GIVEN DATA
..........

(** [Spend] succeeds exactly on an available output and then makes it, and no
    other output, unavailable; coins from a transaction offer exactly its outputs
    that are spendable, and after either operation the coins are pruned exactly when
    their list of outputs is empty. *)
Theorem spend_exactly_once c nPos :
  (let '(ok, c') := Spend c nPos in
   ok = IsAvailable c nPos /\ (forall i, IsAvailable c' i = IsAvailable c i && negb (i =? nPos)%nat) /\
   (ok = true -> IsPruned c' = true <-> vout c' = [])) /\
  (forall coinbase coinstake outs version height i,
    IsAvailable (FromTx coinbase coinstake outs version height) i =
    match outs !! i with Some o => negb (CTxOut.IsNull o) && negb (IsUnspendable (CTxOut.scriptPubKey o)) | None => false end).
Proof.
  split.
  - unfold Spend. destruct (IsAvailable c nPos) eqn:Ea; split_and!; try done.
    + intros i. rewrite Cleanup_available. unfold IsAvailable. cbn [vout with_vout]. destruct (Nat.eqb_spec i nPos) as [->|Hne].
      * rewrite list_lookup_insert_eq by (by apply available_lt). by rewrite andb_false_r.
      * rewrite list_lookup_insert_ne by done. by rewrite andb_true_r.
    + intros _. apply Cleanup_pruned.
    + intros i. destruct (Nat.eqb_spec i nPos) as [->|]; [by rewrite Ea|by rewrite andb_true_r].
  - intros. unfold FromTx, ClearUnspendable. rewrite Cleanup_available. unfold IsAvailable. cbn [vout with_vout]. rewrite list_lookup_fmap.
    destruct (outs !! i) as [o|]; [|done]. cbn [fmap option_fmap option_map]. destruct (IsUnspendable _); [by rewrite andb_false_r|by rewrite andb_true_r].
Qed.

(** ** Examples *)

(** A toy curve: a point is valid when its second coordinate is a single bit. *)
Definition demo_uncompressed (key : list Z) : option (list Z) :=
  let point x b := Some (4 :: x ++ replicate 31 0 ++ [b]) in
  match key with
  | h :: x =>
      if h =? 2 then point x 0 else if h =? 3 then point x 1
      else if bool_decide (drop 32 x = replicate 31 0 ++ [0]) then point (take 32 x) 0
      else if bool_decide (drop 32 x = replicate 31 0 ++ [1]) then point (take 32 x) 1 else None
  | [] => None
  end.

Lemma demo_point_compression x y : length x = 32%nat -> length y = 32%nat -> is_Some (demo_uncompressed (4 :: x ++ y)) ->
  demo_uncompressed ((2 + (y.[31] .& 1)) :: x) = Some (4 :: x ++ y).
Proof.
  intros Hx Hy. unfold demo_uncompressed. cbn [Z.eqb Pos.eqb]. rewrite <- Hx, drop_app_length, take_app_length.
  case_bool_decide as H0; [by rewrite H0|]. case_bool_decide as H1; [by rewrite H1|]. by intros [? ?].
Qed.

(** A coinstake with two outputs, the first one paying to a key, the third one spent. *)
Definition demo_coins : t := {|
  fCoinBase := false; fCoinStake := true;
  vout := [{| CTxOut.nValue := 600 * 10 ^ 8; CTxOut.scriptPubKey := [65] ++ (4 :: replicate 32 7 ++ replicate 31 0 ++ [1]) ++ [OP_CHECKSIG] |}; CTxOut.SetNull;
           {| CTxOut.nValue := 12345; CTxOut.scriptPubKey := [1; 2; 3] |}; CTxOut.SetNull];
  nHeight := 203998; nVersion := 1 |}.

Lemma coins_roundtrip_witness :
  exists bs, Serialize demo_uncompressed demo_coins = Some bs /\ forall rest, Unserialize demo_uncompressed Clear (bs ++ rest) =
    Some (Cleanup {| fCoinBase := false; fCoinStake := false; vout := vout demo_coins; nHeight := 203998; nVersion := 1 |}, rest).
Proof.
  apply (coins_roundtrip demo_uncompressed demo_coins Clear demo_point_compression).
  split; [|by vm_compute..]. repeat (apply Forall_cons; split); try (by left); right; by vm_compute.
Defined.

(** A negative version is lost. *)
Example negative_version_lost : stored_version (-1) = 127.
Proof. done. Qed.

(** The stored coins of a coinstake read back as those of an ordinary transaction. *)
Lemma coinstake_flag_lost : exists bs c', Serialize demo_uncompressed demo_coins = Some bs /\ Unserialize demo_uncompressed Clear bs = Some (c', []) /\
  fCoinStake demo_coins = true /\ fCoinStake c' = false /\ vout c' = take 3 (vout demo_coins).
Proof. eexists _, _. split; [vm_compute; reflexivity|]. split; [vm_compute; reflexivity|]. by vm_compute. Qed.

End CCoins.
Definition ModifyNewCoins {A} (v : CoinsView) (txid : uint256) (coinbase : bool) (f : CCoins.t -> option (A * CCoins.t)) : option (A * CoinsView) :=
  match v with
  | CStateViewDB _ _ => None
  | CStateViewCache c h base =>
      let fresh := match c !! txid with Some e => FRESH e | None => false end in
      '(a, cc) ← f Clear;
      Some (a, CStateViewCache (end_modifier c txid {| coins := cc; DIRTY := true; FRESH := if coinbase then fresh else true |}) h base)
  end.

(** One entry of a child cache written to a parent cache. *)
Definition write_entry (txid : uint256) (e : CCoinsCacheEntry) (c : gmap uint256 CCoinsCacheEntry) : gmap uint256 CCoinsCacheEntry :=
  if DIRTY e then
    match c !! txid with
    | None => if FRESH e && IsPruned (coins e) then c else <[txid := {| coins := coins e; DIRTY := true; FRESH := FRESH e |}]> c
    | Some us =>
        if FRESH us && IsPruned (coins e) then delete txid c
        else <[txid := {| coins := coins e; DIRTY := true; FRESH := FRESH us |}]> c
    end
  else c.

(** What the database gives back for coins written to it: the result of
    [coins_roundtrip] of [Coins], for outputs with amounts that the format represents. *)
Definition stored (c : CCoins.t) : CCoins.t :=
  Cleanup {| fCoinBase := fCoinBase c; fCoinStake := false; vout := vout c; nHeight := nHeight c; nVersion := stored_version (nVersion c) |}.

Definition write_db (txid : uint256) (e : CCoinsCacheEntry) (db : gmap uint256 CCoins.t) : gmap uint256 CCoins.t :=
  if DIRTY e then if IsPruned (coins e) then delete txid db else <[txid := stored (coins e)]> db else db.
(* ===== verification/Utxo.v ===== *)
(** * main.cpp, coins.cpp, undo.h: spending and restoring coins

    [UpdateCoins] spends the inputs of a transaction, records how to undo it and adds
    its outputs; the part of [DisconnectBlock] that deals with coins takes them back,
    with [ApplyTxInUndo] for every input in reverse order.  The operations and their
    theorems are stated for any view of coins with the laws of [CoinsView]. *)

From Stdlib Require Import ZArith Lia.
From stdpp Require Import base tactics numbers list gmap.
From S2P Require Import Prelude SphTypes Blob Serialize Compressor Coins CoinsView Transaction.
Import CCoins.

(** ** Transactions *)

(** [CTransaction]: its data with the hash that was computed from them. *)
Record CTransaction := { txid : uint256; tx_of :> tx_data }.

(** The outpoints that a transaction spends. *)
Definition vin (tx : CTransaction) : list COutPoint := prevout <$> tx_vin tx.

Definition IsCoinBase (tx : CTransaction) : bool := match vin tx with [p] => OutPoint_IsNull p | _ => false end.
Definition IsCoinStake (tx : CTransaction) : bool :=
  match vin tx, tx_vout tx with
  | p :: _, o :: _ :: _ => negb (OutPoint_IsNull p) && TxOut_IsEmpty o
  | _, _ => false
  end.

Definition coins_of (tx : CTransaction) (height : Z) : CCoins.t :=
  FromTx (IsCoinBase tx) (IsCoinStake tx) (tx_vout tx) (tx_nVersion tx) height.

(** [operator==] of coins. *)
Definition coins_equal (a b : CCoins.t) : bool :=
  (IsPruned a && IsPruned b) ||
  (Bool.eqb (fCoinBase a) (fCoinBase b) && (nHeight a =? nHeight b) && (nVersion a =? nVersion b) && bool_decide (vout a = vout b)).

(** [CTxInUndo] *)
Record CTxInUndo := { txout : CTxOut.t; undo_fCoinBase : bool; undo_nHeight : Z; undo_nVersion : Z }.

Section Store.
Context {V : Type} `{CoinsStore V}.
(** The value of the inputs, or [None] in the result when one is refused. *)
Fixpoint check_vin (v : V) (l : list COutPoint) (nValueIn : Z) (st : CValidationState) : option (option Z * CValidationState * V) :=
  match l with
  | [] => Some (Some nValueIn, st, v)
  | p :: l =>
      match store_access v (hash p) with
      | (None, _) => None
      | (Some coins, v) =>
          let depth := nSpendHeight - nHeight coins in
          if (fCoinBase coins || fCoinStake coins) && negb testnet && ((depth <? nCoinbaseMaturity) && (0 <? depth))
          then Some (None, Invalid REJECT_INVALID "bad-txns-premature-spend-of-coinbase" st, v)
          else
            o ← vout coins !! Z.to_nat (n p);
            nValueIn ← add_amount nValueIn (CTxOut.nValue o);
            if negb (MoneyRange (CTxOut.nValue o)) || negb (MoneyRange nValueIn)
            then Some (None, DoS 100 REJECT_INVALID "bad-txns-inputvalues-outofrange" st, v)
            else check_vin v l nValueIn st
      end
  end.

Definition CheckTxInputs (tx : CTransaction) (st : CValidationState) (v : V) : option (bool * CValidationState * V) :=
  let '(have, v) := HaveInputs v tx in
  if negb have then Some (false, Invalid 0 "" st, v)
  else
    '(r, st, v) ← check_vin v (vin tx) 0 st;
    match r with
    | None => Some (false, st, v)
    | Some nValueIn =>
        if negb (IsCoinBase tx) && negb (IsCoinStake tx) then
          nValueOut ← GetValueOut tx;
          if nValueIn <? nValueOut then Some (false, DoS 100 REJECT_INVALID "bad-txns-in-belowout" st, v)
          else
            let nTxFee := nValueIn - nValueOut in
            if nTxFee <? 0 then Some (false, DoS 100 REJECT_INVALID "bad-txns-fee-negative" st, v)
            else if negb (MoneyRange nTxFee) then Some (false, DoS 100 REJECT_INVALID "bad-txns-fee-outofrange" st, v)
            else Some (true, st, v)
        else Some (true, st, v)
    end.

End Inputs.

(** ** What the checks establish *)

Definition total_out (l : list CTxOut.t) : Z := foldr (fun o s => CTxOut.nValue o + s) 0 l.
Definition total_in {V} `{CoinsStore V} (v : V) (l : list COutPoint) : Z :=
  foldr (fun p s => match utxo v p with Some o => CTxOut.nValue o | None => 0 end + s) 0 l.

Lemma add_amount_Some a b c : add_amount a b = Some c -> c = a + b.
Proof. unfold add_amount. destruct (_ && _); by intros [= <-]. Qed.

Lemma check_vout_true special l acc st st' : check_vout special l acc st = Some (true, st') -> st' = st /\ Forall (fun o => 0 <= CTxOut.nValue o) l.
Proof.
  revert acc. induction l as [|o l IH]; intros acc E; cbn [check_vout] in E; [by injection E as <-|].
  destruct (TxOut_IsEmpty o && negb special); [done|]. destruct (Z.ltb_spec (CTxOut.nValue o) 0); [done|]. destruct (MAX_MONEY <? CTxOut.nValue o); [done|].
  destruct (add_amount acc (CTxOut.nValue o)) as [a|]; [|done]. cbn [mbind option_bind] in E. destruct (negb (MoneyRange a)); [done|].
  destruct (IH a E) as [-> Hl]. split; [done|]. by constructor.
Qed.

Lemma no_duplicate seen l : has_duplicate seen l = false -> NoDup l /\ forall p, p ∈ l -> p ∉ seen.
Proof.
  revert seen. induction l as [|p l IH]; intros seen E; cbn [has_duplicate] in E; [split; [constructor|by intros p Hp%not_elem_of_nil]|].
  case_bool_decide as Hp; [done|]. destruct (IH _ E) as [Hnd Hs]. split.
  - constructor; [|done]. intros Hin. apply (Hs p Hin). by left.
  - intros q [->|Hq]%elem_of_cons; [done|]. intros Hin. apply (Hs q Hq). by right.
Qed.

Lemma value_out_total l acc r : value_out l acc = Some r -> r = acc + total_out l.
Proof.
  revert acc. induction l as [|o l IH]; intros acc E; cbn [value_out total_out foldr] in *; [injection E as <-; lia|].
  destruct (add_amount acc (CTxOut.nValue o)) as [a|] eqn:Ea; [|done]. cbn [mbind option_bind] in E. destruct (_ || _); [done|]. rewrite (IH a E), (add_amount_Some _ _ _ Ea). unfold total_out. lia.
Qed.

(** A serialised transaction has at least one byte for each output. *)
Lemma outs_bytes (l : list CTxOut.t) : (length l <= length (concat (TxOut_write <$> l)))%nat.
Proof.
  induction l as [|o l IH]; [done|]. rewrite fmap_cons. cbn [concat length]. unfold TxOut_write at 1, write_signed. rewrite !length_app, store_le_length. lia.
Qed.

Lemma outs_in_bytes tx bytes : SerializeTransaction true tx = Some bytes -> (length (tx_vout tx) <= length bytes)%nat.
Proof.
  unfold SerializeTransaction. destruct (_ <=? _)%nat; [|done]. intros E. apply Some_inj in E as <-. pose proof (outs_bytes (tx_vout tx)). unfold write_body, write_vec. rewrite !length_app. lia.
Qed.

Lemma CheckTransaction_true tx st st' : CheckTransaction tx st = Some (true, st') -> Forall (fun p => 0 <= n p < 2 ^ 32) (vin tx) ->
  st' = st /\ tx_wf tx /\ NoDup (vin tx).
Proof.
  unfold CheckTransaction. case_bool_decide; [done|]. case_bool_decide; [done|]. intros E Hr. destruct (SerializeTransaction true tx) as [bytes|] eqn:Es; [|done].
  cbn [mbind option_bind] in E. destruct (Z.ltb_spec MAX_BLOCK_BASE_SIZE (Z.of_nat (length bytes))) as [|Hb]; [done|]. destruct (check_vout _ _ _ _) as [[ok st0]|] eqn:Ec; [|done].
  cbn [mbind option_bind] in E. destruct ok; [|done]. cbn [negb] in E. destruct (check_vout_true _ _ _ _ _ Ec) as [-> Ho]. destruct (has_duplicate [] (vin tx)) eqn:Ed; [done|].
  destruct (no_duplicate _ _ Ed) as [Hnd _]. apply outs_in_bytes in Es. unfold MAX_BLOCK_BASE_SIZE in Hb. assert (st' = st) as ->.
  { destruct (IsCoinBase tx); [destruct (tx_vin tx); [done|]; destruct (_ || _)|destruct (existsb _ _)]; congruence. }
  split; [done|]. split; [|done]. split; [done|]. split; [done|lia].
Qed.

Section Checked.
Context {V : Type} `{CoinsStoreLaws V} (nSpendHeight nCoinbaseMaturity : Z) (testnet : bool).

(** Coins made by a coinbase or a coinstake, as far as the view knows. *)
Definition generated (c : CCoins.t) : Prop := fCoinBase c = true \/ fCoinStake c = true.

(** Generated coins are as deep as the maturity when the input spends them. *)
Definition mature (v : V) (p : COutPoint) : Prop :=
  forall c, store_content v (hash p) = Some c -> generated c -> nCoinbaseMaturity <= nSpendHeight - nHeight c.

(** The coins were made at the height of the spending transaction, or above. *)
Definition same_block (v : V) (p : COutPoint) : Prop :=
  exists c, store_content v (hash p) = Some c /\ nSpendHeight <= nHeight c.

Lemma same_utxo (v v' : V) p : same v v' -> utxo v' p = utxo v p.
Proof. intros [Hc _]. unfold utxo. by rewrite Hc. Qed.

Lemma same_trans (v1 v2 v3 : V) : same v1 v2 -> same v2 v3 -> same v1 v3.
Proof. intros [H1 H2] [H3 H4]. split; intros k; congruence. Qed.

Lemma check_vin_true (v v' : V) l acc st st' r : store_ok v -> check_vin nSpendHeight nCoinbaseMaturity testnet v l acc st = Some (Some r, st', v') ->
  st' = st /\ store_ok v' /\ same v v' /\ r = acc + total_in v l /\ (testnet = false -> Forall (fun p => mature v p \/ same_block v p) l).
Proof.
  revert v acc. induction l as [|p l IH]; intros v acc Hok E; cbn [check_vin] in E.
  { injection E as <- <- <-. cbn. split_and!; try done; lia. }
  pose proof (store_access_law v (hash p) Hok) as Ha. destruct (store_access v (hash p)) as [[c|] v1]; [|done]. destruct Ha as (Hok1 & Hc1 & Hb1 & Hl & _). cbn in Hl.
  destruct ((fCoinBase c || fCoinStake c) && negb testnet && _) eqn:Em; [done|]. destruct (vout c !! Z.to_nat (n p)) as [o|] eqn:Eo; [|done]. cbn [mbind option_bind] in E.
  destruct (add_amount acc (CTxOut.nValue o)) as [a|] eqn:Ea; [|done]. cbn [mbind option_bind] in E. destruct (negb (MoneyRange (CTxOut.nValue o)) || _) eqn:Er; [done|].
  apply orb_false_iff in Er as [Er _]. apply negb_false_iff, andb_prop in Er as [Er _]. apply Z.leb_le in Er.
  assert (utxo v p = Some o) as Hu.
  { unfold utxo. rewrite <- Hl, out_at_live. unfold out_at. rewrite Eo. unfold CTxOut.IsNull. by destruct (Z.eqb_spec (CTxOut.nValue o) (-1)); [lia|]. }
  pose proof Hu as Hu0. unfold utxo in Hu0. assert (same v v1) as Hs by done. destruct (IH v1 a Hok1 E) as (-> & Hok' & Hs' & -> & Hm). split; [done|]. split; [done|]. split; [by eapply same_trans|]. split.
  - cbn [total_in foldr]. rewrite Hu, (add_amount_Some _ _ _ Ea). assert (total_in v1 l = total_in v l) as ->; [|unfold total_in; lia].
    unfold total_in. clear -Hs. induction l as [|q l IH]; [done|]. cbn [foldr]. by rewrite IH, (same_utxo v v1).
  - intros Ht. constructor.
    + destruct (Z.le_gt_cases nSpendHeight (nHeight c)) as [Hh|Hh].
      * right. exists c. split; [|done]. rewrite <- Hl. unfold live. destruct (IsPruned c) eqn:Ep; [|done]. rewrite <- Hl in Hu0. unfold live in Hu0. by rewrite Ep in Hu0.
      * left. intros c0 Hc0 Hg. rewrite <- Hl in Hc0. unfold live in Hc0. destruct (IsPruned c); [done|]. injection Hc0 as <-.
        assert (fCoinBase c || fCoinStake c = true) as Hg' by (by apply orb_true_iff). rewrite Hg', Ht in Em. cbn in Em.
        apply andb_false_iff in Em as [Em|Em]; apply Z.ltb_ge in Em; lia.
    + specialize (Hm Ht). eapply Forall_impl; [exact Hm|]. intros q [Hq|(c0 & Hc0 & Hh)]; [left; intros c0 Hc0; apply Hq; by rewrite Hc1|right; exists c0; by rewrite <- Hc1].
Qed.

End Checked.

..........

PROBLEM
Lines of the listing above that include the string "concat" should each be copied.

SOLUTION TO THE PROBLEM
Lemma outs_bytes (l : list CTxOut.t) : (length l <= length (concat (TxOut_write <$> l)))%nat.
  induction l as [|o l IH]; [done|]. rewrite fmap_cons. cbn [concat length]. unfold TxOut_write at 1, write_signed. rewrite !length_app, store_le_length. lia.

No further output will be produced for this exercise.